WORK REQUIRED
Every line of the records counts; transcribe each one exactly.

(Source records)
⁂

Ltac enum_nat i Hi :=
  first [ exfalso; lia | destruct i as [|i]; [clear Hi | enum_nat i Hi] ].

(** * Properties *)

(** ** The numbers *)

Lemma Qval_py_add (x y : pynum) : Qval (py_add x y) == Qval x + Qval y.
Proof.
  destruct x, y; cbn [py_add Qval]; try apply Qred_correct.
  rewrite inject_Z_plus; reflexivity.
Qed.

Lemma Qval_py_sub (x y : pynum) : Qval (py_sub x y) == Qval x - Qval y.
Proof.
  destruct x, y; cbn [py_sub Qval]; try apply Qred_correct.
  unfold Z.sub. rewrite inject_Z_plus, inject_Z_opp; reflexivity.
Qed.

Lemma py_le_true (x y : pynum) : py_le x y = true <-> (Qval x <= Qval y)%Q.
Proof. apply Qle_bool_iff. Qed.

Lemma py_le_false (x y : pynum) : py_le x y = false <-> (Qval y < Qval x)%Q.
Proof.
  unfold py_le. rewrite <- not_true_iff_false, Qle_bool_iff.
  split; [apply Qnot_le_lt | apply Qlt_not_le].
Qed.

Lemma py_lt_true (x y : pynum) : py_lt x y = true <-> (Qval x < Qval y)%Q.
Proof.
  unfold py_lt. rewrite Qlt_alt.
  destruct (Qval x ?= Qval y)%Q; split; congruence.
Qed.

Lemma py_lt_false (x y : pynum) : py_lt x y = false <-> (Qval y <= Qval x)%Q.
Proof.
  rewrite <- not_true_iff_false, py_lt_true.
  split; [apply Qnot_lt_le | apply Qle_not_lt].
Qed.

(** Subtracting the same number from both sides does not change [<]. *)
Lemma py_lt_sub (x y m : pynum) : py_lt (py_sub x m) (py_sub y m) = py_lt x y.
Proof.
  destruct (py_lt x y) eqn:E.
  - apply py_lt_true in E. apply py_lt_true.
    rewrite !Qval_py_sub. lra.
  - apply py_lt_false in E. apply py_lt_false.
    rewrite !Qval_py_sub. lra.
Qed.

(** ** The sort *)

Section SortedBy.

Context {A : Type} (key : A -> pynum).

Lemma insert_by_perm (a : A) (l : list A) : Permutation (insert_by key a l) (a :: l).
Proof.
  induction l as [|b l IH]; simpl.
  - apply Permutation_refl.
  - destruct (py_lt (key b) (key a)).
    + eapply perm_trans; [apply perm_skip, IH | apply perm_swap].
    + apply Permutation_refl.
Qed.

Lemma sorted_by_perm (l : list A) : Permutation (sorted_by key l) l.
Proof.
  induction l as [|a l IH]; simpl.
  - apply perm_nil.
  - eapply perm_trans; [apply insert_by_perm | apply perm_skip, IH].
Qed.

Lemma sorted_by_length (l : list A) : List.length (sorted_by key l) = List.length l.
Proof. apply Permutation_length, sorted_by_perm. Qed.





End SortedBy.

⁂

WRITTEN SOLUTION
Ltac enum_nat i Hi :=
  first [ exfalso; lia | destruct i as [|i]; [clear Hi | enum_nat i Hi] ].

(** * Properties *)

(** ** The numbers *)

Lemma Qval_py_add (x y : pynum) : Qval (py_add x y) == Qval x + Qval y.
Proof.
  destruct x, y; cbn [py_add Qval]; try apply Qred_correct.
  rewrite inject_Z_plus; reflexivity.
Qed.

Lemma Qval_py_sub (x y : pynum) : Qval (py_sub x y) == Qval x - Qval y.
Proof.
  destruct x, y; cbn [py_sub Qval]; try apply Qred_correct.
  unfold Z.sub. rewrite inject_Z_plus, inject_Z_opp; reflexivity.
Qed.

Lemma py_le_true (x y : pynum) : py_le x y = true <-> (Qval x <= Qval y)%Q.
Proof. apply Qle_bool_iff. Qed.

Lemma py_le_false (x y : pynum) : py_le x y = false <-> (Qval y < Qval x)%Q.
Proof.
  unfold py_le. rewrite <- not_true_iff_false, Qle_bool_iff.
  split; [apply Qnot_le_lt | apply Qlt_not_le].
Qed.

Lemma py_lt_true (x y : pynum) : py_lt x y = true <-> (Qval x < Qval y)%Q.
Proof.
  unfold py_lt. rewrite Qlt_alt.
  destruct (Qval x ?= Qval y)%Q; split; congruence.
Qed.

Lemma py_lt_false (x y : pynum) : py_lt x y = false <-> (Qval y <= Qval x)%Q.
Proof.
  rewrite <- not_true_iff_false, py_lt_true.
  split; [apply Qnot_lt_le | apply Qle_not_lt].
Qed.

(** Subtracting the same number from both sides does not change [<]. *)
Lemma py_lt_sub (x y m : pynum) : py_lt (py_sub x m) (py_sub y m) = py_lt x y.
Proof.
  destruct (py_lt x y) eqn:E.
  - apply py_lt_true in E. apply py_lt_true.
    rewrite !Qval_py_sub. lra.
  - apply py_lt_false in E. apply py_lt_false.
    rewrite !Qval_py_sub. lra.
Qed.

(** ** The sort *)

Section SortedBy.

Context {A : Type} (key : A -> pynum).

Lemma insert_by_perm (a : A) (l : list A) : Permutation (insert_by key a l) (a :: l).
Proof.
  induction l as [|b l IH]; simpl.
  - apply Permutation_refl.
  - destruct (py_lt (key b) (key a)).
    + eapply perm_trans; [apply perm_skip, IH | apply perm_swap].
    + apply Permutation_refl.
Qed.

Lemma sorted_by_perm (l : list A) : Permutation (sorted_by key l) l.
Proof.
  induction l as [|a l IH]; simpl.
  - apply perm_nil.
  - eapply perm_trans; [apply insert_by_perm | apply perm_skip, IH].
Qed.

Lemma sorted_by_length (l : list A) : List.length (sorted_by key l) = List.length l.
Proof. apply Permutation_length, sorted_by_perm. Qed.





End SortedBy.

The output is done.